::: Data records

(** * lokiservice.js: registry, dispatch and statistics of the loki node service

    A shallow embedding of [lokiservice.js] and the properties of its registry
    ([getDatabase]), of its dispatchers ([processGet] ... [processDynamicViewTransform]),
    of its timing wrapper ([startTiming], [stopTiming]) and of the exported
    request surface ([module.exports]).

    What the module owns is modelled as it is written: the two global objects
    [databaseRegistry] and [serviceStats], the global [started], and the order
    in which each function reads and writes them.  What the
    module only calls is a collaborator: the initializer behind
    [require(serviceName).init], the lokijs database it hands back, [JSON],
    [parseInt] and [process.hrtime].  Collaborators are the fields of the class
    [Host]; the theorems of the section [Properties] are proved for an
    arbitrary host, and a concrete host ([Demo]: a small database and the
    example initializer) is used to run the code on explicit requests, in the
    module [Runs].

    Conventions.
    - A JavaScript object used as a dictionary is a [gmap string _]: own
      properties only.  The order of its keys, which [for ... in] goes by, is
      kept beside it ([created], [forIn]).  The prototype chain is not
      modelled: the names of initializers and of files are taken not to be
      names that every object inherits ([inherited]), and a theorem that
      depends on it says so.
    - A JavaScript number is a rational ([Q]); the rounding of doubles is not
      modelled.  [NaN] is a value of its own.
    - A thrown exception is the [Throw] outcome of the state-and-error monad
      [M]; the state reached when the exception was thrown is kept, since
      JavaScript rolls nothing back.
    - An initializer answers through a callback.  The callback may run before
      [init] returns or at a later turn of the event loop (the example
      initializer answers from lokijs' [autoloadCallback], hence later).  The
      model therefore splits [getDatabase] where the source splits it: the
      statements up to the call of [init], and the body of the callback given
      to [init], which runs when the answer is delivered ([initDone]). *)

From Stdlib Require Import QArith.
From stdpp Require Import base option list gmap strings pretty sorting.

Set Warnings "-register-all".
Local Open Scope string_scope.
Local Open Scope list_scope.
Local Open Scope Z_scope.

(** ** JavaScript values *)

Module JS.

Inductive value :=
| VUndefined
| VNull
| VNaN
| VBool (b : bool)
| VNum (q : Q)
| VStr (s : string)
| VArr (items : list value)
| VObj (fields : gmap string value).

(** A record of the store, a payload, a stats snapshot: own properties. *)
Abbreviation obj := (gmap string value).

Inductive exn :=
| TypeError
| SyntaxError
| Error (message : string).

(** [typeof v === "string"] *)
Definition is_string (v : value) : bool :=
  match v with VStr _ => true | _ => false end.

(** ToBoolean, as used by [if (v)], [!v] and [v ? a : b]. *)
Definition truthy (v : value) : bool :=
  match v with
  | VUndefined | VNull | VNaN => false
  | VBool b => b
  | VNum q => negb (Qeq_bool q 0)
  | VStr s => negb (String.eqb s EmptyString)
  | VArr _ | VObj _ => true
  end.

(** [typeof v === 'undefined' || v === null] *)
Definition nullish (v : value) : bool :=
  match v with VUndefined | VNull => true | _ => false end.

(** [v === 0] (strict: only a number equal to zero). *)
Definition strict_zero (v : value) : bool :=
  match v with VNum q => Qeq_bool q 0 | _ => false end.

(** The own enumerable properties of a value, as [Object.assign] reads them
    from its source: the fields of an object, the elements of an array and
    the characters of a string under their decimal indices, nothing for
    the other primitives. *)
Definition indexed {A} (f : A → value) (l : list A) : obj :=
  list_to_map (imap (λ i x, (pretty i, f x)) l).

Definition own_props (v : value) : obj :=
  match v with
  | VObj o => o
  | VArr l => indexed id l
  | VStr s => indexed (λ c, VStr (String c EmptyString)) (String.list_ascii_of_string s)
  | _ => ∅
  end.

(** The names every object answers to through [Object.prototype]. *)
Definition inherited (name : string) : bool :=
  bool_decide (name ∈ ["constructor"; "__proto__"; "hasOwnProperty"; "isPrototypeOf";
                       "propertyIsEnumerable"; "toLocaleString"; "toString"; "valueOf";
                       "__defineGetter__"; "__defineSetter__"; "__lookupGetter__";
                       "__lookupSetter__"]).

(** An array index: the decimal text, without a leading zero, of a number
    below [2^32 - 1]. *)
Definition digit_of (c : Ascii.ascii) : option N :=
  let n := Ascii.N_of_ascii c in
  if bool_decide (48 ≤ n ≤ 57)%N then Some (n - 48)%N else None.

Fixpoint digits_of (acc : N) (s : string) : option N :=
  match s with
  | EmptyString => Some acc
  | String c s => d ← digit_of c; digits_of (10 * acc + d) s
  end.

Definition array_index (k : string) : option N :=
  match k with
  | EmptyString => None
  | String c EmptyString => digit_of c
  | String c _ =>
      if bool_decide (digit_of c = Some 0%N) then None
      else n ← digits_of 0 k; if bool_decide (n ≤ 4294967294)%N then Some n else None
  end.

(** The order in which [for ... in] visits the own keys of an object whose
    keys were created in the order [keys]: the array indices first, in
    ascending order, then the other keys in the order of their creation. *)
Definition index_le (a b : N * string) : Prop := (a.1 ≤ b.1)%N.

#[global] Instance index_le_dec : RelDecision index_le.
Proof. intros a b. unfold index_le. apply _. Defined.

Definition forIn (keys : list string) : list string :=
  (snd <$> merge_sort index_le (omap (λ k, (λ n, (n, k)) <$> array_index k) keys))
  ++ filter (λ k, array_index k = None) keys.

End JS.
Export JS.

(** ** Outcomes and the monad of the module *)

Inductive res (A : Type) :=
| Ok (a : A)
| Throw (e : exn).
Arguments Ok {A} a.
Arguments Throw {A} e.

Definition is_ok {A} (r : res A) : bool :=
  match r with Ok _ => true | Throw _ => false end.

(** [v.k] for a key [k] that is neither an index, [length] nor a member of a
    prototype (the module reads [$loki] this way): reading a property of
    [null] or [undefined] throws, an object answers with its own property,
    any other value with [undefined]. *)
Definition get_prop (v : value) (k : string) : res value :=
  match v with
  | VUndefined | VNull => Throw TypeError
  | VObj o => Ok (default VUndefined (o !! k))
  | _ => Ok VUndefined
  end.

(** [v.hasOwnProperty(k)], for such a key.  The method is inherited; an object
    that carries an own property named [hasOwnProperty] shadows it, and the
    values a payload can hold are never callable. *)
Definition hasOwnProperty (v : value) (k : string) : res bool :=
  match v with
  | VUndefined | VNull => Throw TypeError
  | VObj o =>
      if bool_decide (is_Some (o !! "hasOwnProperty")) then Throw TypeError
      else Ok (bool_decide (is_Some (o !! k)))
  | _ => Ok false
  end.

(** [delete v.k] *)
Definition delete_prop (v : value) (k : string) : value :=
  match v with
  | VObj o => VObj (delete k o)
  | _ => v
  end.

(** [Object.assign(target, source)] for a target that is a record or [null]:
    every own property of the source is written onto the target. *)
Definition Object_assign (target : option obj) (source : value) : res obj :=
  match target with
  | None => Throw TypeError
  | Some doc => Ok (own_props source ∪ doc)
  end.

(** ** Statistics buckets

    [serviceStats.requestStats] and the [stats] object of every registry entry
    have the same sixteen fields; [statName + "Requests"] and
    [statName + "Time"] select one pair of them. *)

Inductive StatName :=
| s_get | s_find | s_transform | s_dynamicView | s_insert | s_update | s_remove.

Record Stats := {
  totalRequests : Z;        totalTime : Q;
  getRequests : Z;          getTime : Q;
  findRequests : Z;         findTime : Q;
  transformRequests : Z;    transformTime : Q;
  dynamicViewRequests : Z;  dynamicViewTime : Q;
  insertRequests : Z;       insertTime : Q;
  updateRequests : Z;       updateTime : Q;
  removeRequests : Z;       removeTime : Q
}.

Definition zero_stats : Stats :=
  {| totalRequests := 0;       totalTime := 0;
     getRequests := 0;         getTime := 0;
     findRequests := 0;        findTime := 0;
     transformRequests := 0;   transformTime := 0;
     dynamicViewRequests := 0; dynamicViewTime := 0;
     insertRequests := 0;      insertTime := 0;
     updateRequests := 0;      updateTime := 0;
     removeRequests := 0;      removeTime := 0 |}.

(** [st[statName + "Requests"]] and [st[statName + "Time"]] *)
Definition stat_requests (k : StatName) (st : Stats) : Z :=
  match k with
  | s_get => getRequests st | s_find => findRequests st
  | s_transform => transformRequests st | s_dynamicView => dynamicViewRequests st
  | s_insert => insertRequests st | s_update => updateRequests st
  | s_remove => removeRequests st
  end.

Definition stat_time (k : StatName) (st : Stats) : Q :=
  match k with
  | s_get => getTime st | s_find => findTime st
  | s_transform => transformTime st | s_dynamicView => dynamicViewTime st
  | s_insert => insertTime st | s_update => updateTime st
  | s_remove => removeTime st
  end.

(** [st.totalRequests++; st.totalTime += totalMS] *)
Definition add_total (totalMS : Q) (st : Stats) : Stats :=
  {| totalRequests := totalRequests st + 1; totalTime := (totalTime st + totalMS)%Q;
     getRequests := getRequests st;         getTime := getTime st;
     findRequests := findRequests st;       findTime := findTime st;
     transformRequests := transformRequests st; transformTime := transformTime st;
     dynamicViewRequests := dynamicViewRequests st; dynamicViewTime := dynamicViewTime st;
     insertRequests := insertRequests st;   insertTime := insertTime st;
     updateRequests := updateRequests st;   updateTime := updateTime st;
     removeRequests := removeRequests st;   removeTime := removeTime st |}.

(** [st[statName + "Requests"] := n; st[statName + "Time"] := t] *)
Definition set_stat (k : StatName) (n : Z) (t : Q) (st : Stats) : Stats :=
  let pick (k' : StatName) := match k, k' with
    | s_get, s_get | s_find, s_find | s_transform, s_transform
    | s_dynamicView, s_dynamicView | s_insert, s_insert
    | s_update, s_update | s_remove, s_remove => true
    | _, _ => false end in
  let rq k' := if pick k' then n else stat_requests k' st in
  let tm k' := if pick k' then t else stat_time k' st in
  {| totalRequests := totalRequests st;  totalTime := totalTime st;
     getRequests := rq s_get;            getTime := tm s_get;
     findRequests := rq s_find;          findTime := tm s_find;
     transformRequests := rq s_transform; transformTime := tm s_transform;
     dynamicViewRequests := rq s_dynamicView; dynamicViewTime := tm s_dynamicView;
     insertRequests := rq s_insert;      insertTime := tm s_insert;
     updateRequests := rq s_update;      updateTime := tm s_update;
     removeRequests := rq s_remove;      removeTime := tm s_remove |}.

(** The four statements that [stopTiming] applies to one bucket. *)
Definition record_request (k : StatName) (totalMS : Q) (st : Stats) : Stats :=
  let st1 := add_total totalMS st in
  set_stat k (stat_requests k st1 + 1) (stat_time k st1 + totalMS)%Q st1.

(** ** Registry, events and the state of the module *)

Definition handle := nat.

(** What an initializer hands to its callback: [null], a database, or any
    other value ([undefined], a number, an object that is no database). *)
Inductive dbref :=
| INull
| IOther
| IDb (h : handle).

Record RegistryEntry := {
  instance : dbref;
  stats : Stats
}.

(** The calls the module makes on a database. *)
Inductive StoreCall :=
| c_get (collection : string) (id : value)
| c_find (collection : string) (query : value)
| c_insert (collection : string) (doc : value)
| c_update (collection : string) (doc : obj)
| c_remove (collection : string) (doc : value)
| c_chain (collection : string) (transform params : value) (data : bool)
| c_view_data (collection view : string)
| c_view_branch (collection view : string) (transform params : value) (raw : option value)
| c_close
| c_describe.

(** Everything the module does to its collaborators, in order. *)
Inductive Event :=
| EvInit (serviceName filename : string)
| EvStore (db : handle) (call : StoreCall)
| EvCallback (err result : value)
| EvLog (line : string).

::::::

__What needs to be done__.
What you copy should begin at the line with "(id : value)" and end at the final line of the listing, each line exactly as it is.

__Reply__.
| c_get (collection : string) (id : value)
| c_find (collection : string) (query : value)
| c_insert (collection : string) (doc : value)
| c_update (collection : string) (doc : obj)
| c_remove (collection : string) (doc : value)
| c_chain (collection : string) (transform params : value) (data : bool)
| c_view_data (collection view : string)
| c_view_branch (collection view : string) (transform params : value) (raw : option value)
| c_close
| c_describe.

(** Everything the module does to its collaborators, in order. *)
Inductive Event :=
| EvInit (serviceName filename : string)
| EvStore (db : handle) (call : StoreCall)
| EvCallback (err result : value)
| EvLog (line : string).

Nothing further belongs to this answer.